The electromagnetic wave model of light (as formulated by Maxwell) was one of the great triumphs of nineteenth-century science. In 1887, when Heinrich Hertz actually made invisible electromagnetic waves (what today are called radio waves) on one side of a room and detected them on the other side, it ushered in a new era that led to the modern age of telecommunications. His experiment ultimately led to the technologies of television, cell phones, and today’s wireless networks around the globe.

However, by the beginning of the twentieth century, more sophisticated experiments had revealed that light behaves in certain ways that cannot be explained by the wave model. Reluctantly, physicists had to accept that sometimes light behaves more like a “particle”—or at least a self-contained packet of energy—than a wave. We call such a packet of electromagnetic energy a photon    .

The fact that light behaves like a wave in certain experiments and like a particle in others was a very surprising and unlikely idea. After all, our common sense says that waves and particles are opposite concepts. On one hand, a wave is a repeating disturbance that, by its very nature, is not in only one place, but spreads out. A particle, on the other hand, is something that can be in only one place at any given time. Strange as it sounds, though, countless experiments now confirm that electromagnetic radiation can sometimes behave like a wave and at other times like a particle.

Then, again, perhaps we shouldn’t be surprised that something that always travels at the “speed limit” of the universe and doesn’t need a medium to travel through might not obey our everyday common sense ideas. The confusion that this wave-particle duality of light caused in physics was eventually resolved by the introduction of a more complicated theory of waves and particles, now called quantum mechanics. (This is one of the most interesting fields of modern science, but it is mostly beyond the scope of our book. If you are interested in it, see some of the suggested resources at the end of this chapter.)

In any case, you should now be prepared when scientists (or the authors of this book) sometimes discuss electromagnetic radiation as if it consisted of waves and at other times refer to it as a stream of photons. A photon (being a packet of energy) carries a specific amount of energy. We can use the idea of energy to connect the photon and wave models. How much energy a photon has depends on its frequency when you think about it as a wave. A low-energy radio wave has a low frequency as a wave, while a high-energy X-ray at your dentist’s office is a high-frequency wave. Among the colors of visible light, violet-light photons have the highest energy and red-light photons have the lowest.

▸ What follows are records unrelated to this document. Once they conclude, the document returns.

(** The drop of the guard finds the file gone, removes it, or the system refuses. *)
Lemma with_cleanup_left {E A} p (m : ST Fs E A) s r s' :
  with_cleanup p m s = (r, s') ->
  exists s1, m s = (r, s1)
    /\ (files s' !! p = None \/ exists f, faults s1 = Some f :: faults s' /\ s' = with_faults (faults s') s1).
Proof.
  unfold with_cleanup. destruct (m s) as [r1 s1]. destruct (remove_file p s1) as [r2 s2] eqn:Er.
  intros [= -> ->]. exists s1. split; [done|]. destruct r2 as [[]|e].
  - left. apply remove_file_ok in Er as ->. apply lookup_delete_eq.
  - unfold remove_file in Er. apply bind_cases in Er as [(e' & Er & _)|([] & s2 & Er & Hr)].
    + right. unfold next_fault in Er. destruct (faults s1) as [|[f|] l] eqn:Ef; [done| |done].
      injection Er as _ <-. by exists f.
    + left. apply bind_cases in Hr as [(e' & Hg & _)|(s3 & s4 & Hg & Hr)]; [done|].
      injection Hg as <- <-. apply bind_cases in Hr as [(e' & Hl & _)|(data & s4 & Hl & Hr)]; [|done].
      unfold lift in Hl. injection Hl as Hl <-. by destruct (files s2 !! p).
Qed.

Section Answers.
Context (env : Env) (self : ConfigStore).

Lemma answered_backup_loop stamp suffixes : answered (backup_loop env self stamp suffixes).
Proof.
  induction suffixes as [|suffix rest IH]; cbn [backup_loop]; [auto with fs|].
  apply answered_bind; [by apply answered_path_exists|]. intros [|]; [done|].
  apply answered_bind; [auto with fs|]. intros source s r s1.
  set (staged := (_, staged_name stamp suffix)).
  destruct (create_new staged s) as [r0 s0] eqn:Ec.
  set (k := fun r0 : result unit IoError => match r0 with
    | Ok _ => with_cleanup staged (copy_backup env staged (backups env self, backup_name stamp suffix) source)
    | Err error => if bool_decide (io_kind error = ErrorKind.AlreadyExists)
        then backup_loop env self stamp rest else throw (io_error (to_path env staged) error) end).
  assert (Hk : forall r0, answered (k r0)).
  { intros [|]; cbn; [apply answered_with_cleanup; unfold copy_backup; auto 10 with fs|].
    case_bool_decide; auto with fs. }
  assert (Hrun : forall r0 s0, match r0 with
      | Ok _ => with_cleanup staged (copy_backup env staged (backups env self, backup_name stamp suffix) source) s0
      | Err error => if bool_decide (io_kind error = ErrorKind.AlreadyExists)
          then backup_loop env self stamp rest s0 else (Err (io_error (to_path env staged) error), s0) end
      = k r0 s0) by (intros [|] ?; cbn; [done|]; by case_bool_decide).
  rewrite Hrun. intros Hr Hne. destruct (Hk r0 _ _ _ Hr Hne) as (u2 & Hf2 & H2).
  destruct (answered_create_new staged _ _ _ Ec) as (u1 & Hf1 & H1); [rewrite Hf2; by destruct u2, (faults s1)|].
  exists (u1 ++ u2). split; [by rewrite Hf1, Hf2, app_assoc|]. intros l.
  rewrite <-app_assoc, H1. cbv beta iota. by rewrite Hrun, H2.
Qed.

Lemma answered_write_and_replace stamp text : answered (write_and_replace env self stamp text).
Proof.
  unfold write_and_replace. apply answered_bind; [auto with fs|]. intros _.
  apply answered_bind; [by apply answered_path_exists|]. intros present.
  apply answered_bind; [|auto with fs]. destruct present; [|auto with fs].
  unfold backup_current. apply answered_bind; [auto with fs|]. intros c.
  case_bool_decide; [auto with fs|]. apply answered_bind; [auto with fs|]. intros _.
  apply answered_backup_loop.
Qed.
End Answers.

Lemma replaced_temp env self stamp text s s' :
  write_and_replace env self stamp text s = (Ok tt, s') -> files s' !! temp_path self = None.
Proof.
  unfold write_and_replace. intros Hw.
  apply bind_ok in Hw as ([] & s2 & _ & Hw). apply bind_ok in Hw as (present & s3 & _ & Hw).
  apply bind_ok in Hw as ([] & s4 & _ & Hw). apply with_err_files in Hw as ([[]|] & Hw & ?); [|done].
  apply rename_ok in Hw as (data & _ & ->). rewrite lookup_insert_ne by done. apply lookup_delete_eq.
Qed.

(** The save failed and its last call, the removal of the temporary file, was
    refused: with that call allowed, it fails in the same way and leaves none. *)
Definition only_removal_refused `{Toml, Os} (env : Env) (self : ConfigStore) (stamp : Z)
    (document : ConfigDocument) (s : Fs) (r : result unit ConfigStoreError.t) (s' : Fs) : Prop :=
  is_err r = true /\ exists used f, faults s = used ++ Some f :: faults s'
    /\ save env self stamp document (with_faults (used ++ None :: faults s') s)
       = (r, set_files (delete (temp_path self)) s').

Lemma save_leaves `{HT : Toml, HO : Os} env self stamp document s r s' :
  save env self stamp document s = (r, s') -> files s !! temp_path self = None ->
  files s' !! temp_path self = None \/ only_removal_refused env self stamp document s r s'.
Proof.
  intros Hs Hnone. unfold only_removal_refused. unfold save in Hs |- *.
  apply bind_cases in Hs as [(e & Hs & ->)|(text & s1 & E1 & Hs)]; [injection Hs as _ <-; by left|].
  apply bind_cases in Hs as [(e & Hs & ->)|(c & s2 & E2 & Hs)].
  { injection E1 as _ <-. injection Hs as _ <-. by left. }
  injection E1 as E1 <-. injection E2 as E2 <-. unfold lift at 1 2. unfold bind at 1 2. rewrite E1, E2.
  case_bool_decide as Hlen; [injection Hs as _ <-; by left|].
  apply bind_cases in Hs as [(e & Hs & ->)|([] & s3 & E3 & Hs)];
    [|pose proof E3 as Hs3; apply (only_with_err (fun _ => False)) in Hs3; [|auto with fs]].
  { left. apply (only_with_err (fun _ => False)) in Hs; [|auto with fs]. by rewrite Hs by tauto. }
  apply bind_cases in Hs as [(e & Hs & ->)|([] & s4 & E4 & Hs)].
  { left. apply with_err_files in Hs as ([?|e'] & Hs & ?); simplify_eq/=.
    apply create_new_err in Hs as [_ Hf]. by rewrite Hf, Hs3 by tauto. }
  apply bind_cases in Hs as [(e & E5 & ->)|([] & s5 & E5 & Hs)];
    apply with_cleanup_left in E5 as (sa & Hw & Hleft).
  - destruct Hleft as [|(f & Hfa & Hs')]; [by left|]. destruct (files s' !! temp_path self) as [data|] eqn:Et;
      [|by left]. right. split; [done|].
    assert (Hdata : files sa !! temp_path self = Some data) by (by rewrite Hs' in Et).
    destruct (answered_write_and_replace env self stamp text _ _ _ Hw) as (u3 & Hf3 & H3); [by rewrite Hfa|].
    destruct (answered_with_err (io_error (to_path env (temp_path self))) _ (answered_create_new _) _ _ _ E4)
      as (u2 & Hf2 & H2); [rewrite Hf3, Hfa; by destruct u3|].
    destruct (answered_with_err (io_error (directory self)) _ (answered_create_dir_all _) _ _ _ E3)
      as (u1 & Hf1 & H1); [rewrite Hf2, Hf3, Hfa; by destruct u2, u3|].
    exists (u1 ++ u2 ++ u3), f. split; [by rewrite Hf1, Hf2, Hf3, Hfa, <-!app_assoc|].
    rewrite <-!app_assoc. unfold bind at 1. rewrite H1. unfold bind at 1. rewrite H2.
    unfold bind at 1, with_cleanup. rewrite H3. unfold remove_file, bind, next_fault, get, lift, modify. cbn.
    rewrite Hdata. cbn. by rewrite Hs'.
  - left. destruct Hleft as [Hn|(f & _ & Hs5)].
    + apply (only_prune_backups env self) in Hs. by rewrite Hs by apply temp_not_in_backups.
    + apply replaced_temp in Hw. apply (only_prune_backups env self) in Hs.
      rewrite Hs by apply temp_not_in_backups. by rewrite Hs5.
Qed.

Test whether the connection between photons and waves is clear to you. In the above example, which photon would have the longer wavelength as a wave: the radio wave or the X-ray? If you answered the radio wave, you are correct. Radio waves have a lower frequency, so the wave cycles are longer (they are elephants, not miniature ponies).

Propagation of light

Let’s think for a moment about how light from a lightbulb moves through space. As waves expand, they travel away from the bulb, not just toward your eyes but in all directions. They must therefore cover an ever-widening space. Yet the total amount of light available can’t change once the light has left the bulb. This means that, as the same expanding shell of light covers a larger and larger area, there must be less and less of it in any given place. Light (and all other electromagnetic radiation) gets weaker and weaker as it gets farther from its source.

The increase in the area that the light must cover is proportional to the square of the distance that the light has traveled ( [link] ). If we stand twice as far from the source, our eyes will intercept two-squared (2 × 2), or four times less light. If we stand 10 times farther from the source, we get 10-squared, or 100 times less light. You can see how this weakening means trouble for sources of light at astronomical distances. One of the nearest stars, Alpha Centauri A, emits about the same total energy as the Sun. But it is about 270,000 times farther away, and so it appears about 73 billion times fainter. No wonder the stars, which close-up would look more or less like the Sun, look like faint pinpoints of light from far away.

Inverse square law for light.

Figure illustrating the inverse square law for light. At left is a spherical light source such as a star. Four arrows move radially outward from the source toward the right, with each arrow representing one corner of a square. At one unit away from the source (labeled 1), the arrows are close together to form a square one unit high, and thus one unit square. At the next labeled unit (labeled 2), two steps away from the source, the square is now two units high, and thus four units square. At this distance from the source the energy is 4 times less than at step 1. The final labeled step (labeled 3) is 3 units away, thus the square bounded by the arrows is now 9 units in area, and the energy is 9 times less than at step 1.
As light radiates away from its source, it spreads out in such a way that the energy per unit area (the amount of energy passing through one of the small squares) decreases as the square of the distance from its source.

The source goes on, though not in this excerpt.